━━━━━ Source data ━━━━━

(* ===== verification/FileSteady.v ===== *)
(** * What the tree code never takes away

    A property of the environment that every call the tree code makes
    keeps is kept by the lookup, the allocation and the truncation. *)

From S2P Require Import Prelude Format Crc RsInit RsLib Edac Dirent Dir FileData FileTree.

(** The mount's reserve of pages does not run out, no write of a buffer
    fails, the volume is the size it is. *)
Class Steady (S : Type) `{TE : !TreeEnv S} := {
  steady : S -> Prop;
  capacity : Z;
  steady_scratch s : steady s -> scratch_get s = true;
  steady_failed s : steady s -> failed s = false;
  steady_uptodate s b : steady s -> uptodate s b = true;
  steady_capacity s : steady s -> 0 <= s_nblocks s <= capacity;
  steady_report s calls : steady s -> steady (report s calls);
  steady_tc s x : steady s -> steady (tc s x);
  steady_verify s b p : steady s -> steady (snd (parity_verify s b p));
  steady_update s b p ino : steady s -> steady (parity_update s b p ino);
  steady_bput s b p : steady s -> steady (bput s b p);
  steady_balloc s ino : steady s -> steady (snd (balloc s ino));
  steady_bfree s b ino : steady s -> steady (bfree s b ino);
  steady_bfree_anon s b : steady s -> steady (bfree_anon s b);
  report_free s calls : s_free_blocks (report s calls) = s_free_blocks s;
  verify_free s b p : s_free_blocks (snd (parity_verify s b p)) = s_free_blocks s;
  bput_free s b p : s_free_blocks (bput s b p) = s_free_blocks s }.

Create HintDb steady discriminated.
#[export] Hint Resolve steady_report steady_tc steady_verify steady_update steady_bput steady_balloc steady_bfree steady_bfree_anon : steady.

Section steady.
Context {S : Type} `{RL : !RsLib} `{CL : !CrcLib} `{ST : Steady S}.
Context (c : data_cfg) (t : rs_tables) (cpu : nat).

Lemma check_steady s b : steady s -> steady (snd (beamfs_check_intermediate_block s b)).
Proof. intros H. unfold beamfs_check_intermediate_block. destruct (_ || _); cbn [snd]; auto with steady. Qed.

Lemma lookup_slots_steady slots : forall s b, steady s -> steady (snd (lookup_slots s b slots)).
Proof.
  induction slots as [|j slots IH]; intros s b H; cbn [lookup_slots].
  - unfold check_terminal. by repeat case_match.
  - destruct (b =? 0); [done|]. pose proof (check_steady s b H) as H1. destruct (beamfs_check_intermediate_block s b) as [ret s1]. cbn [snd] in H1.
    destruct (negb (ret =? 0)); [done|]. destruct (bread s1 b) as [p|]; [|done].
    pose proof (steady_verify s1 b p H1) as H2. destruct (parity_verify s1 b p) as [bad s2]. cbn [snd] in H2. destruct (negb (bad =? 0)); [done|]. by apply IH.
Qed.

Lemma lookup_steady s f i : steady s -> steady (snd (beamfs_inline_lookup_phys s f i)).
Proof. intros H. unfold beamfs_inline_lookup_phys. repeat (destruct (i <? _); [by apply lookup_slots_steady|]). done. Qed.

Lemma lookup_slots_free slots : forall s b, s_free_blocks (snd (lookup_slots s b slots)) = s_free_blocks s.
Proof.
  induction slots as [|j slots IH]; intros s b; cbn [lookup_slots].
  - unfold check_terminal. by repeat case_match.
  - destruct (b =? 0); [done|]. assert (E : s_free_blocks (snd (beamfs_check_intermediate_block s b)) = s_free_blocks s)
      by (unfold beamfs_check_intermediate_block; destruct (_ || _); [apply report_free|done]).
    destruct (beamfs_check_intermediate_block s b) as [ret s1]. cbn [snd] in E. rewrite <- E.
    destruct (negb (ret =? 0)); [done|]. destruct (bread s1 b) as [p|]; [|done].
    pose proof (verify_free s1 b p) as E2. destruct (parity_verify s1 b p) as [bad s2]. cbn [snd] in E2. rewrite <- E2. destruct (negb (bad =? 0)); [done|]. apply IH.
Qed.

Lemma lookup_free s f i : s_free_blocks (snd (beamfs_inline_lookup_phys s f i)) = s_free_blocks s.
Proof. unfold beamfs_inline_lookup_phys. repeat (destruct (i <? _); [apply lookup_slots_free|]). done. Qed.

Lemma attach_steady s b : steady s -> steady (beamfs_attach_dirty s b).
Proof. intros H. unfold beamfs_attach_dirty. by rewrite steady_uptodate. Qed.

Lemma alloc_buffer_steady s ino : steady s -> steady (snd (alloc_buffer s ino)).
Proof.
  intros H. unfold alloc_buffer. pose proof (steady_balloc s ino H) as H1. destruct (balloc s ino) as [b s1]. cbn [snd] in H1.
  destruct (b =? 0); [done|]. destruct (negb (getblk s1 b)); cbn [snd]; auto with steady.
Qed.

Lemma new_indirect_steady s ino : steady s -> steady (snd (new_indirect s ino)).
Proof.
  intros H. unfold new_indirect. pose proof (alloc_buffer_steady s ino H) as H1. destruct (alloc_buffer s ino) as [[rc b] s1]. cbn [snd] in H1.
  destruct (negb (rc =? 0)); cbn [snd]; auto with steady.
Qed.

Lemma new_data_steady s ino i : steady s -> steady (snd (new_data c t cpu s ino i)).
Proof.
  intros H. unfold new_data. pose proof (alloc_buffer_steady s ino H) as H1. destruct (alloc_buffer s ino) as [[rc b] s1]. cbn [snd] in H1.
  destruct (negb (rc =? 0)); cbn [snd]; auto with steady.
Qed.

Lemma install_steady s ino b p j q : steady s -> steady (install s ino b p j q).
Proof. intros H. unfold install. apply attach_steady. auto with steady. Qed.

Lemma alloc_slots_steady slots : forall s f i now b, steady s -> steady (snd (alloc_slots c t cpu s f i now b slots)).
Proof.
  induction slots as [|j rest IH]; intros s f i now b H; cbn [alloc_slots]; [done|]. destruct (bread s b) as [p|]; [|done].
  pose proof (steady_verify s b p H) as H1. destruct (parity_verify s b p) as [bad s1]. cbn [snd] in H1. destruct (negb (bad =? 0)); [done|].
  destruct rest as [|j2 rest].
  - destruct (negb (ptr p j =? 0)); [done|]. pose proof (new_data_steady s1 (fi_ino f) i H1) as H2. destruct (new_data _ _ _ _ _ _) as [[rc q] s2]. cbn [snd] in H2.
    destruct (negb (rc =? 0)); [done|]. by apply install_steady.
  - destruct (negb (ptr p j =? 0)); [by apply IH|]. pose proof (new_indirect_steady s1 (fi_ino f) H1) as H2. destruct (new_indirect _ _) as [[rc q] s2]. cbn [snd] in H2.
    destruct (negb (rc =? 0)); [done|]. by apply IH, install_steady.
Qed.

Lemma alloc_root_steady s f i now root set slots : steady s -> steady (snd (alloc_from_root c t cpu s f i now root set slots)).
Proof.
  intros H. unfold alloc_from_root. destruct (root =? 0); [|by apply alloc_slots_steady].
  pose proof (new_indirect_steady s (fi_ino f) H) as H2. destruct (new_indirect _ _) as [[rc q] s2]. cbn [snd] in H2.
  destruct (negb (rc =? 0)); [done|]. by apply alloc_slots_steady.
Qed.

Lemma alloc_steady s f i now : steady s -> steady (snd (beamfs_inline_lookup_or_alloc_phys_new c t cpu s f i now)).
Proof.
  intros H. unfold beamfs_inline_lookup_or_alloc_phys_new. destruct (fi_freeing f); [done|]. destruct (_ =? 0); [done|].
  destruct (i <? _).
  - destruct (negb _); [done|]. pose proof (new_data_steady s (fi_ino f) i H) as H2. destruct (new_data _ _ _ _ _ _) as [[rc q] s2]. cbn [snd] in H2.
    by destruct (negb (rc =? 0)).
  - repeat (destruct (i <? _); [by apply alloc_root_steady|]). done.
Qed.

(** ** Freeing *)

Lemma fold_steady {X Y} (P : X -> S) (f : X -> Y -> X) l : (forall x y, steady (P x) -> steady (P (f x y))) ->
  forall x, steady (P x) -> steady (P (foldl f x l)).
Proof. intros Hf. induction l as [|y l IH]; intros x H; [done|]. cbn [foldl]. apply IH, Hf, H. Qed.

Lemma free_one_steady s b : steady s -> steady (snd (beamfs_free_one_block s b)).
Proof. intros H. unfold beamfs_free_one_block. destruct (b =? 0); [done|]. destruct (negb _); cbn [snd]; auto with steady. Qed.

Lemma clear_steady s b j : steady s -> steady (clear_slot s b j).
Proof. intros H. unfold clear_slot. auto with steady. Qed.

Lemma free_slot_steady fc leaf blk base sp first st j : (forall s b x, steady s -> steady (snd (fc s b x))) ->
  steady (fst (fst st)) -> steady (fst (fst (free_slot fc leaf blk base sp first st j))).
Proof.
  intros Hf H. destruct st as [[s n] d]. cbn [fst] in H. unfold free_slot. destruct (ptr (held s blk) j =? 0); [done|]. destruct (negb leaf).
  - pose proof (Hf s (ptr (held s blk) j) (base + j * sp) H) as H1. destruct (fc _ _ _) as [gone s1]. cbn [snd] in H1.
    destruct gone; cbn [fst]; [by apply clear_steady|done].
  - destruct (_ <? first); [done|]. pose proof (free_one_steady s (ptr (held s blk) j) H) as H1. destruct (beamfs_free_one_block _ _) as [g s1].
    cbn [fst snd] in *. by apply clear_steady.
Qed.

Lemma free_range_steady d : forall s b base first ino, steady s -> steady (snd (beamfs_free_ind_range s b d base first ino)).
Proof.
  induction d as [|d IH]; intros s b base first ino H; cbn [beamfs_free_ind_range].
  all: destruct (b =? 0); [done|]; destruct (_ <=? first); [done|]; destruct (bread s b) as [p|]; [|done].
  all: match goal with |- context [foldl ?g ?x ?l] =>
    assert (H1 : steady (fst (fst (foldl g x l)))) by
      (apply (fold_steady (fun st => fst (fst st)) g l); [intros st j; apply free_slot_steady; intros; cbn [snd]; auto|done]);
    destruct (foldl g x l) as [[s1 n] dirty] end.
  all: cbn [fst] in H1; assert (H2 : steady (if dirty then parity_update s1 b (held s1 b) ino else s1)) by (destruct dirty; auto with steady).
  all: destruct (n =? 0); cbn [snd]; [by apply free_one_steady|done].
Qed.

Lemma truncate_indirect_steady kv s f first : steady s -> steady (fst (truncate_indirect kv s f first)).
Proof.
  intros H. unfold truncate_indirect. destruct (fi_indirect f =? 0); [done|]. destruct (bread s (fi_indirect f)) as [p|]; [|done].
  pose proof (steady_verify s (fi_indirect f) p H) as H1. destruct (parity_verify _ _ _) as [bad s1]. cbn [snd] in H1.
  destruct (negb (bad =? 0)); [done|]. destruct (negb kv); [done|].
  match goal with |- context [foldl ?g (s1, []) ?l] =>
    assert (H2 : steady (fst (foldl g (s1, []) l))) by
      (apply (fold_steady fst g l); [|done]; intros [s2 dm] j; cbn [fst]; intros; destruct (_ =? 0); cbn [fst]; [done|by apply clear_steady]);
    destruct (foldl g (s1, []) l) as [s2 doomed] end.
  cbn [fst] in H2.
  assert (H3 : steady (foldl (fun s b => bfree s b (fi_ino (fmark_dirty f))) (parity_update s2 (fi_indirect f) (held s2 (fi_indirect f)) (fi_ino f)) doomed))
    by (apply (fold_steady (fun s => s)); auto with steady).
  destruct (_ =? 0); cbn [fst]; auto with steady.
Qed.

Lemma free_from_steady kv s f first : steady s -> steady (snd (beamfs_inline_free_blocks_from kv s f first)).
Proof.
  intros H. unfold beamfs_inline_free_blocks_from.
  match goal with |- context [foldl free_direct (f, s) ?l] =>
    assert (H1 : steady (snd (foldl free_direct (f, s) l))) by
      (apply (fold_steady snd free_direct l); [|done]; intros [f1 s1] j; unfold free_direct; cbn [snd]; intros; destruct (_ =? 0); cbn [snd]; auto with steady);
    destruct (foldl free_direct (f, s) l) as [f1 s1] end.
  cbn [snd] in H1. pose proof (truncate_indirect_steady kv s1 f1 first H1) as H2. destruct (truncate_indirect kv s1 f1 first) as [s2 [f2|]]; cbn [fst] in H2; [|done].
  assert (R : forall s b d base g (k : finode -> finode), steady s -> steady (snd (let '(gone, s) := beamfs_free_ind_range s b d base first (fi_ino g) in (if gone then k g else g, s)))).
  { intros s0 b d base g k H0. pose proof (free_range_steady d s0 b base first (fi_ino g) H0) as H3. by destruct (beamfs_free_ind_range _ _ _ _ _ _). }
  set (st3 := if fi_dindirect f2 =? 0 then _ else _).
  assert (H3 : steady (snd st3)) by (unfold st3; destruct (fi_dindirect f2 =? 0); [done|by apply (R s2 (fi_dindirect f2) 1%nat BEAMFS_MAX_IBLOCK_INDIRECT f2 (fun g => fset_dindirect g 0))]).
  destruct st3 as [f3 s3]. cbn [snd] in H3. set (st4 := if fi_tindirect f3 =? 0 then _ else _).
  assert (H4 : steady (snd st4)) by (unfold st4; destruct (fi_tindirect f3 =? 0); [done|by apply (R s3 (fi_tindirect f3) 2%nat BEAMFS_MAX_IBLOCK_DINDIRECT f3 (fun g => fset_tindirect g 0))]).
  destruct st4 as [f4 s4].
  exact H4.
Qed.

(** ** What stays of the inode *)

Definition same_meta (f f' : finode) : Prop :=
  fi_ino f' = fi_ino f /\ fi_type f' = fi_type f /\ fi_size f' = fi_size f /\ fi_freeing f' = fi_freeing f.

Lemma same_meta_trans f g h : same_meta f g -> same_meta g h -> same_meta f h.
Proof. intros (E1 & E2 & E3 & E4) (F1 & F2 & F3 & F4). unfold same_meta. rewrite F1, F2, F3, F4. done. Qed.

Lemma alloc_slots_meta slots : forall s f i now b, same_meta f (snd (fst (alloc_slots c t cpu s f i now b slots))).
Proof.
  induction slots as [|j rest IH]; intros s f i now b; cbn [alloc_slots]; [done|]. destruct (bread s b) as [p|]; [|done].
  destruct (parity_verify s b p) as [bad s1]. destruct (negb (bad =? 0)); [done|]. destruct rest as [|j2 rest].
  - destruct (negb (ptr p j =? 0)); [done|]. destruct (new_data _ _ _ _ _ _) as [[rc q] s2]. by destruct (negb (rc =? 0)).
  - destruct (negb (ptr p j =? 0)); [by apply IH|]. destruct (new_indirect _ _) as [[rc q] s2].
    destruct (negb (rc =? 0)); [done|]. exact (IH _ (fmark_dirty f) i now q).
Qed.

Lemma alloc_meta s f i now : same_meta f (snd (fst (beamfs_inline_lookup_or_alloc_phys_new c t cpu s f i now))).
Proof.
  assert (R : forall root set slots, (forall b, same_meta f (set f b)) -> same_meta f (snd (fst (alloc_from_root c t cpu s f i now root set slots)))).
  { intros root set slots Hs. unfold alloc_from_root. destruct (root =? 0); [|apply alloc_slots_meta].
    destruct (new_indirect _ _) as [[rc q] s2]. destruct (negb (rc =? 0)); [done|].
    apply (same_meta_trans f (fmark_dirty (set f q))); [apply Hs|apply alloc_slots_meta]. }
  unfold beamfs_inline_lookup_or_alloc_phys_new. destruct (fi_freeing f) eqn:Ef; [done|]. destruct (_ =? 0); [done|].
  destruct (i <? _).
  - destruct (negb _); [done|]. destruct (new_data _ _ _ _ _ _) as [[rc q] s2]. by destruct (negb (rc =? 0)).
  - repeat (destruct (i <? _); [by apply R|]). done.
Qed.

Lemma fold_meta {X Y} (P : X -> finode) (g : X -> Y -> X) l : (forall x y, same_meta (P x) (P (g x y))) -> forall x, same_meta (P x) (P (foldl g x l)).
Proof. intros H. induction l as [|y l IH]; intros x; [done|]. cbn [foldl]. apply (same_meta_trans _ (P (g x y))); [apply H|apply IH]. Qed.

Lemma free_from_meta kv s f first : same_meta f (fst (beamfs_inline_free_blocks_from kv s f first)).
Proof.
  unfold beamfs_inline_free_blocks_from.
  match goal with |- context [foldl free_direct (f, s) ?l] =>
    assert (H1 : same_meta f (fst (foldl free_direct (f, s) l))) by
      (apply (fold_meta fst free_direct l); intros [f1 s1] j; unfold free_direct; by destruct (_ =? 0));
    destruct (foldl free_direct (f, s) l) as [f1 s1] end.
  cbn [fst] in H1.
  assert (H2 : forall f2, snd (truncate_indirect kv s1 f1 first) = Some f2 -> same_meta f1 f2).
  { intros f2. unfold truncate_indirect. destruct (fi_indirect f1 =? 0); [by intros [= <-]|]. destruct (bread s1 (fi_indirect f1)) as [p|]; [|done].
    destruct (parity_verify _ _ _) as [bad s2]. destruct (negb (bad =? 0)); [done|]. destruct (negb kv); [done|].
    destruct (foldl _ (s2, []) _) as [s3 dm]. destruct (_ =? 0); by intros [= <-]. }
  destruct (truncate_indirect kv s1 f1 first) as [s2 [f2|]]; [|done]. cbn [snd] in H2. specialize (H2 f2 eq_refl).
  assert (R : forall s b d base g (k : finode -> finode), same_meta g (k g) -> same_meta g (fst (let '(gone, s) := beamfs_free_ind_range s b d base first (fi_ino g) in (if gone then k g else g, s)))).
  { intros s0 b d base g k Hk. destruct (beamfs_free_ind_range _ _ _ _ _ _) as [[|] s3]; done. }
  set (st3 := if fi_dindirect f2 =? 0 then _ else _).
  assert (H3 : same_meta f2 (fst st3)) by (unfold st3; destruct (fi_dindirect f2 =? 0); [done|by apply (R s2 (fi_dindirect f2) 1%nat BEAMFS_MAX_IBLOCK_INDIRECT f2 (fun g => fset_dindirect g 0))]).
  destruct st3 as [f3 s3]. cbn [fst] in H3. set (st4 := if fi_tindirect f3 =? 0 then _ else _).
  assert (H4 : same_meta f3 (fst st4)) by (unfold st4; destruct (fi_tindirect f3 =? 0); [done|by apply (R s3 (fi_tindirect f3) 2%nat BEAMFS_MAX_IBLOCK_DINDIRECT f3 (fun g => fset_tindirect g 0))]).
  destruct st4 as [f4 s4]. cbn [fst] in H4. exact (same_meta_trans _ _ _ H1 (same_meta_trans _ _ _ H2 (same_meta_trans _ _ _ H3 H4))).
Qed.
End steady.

━━━━━

**Exercise details**
In the entries above, which lines hold the string "calls"? Report all of them.

**Final answer**
  steady_report s calls : steady s -> steady (report s calls);
  report_free s calls : s_free_blocks (report s calls) = s_free_blocks s;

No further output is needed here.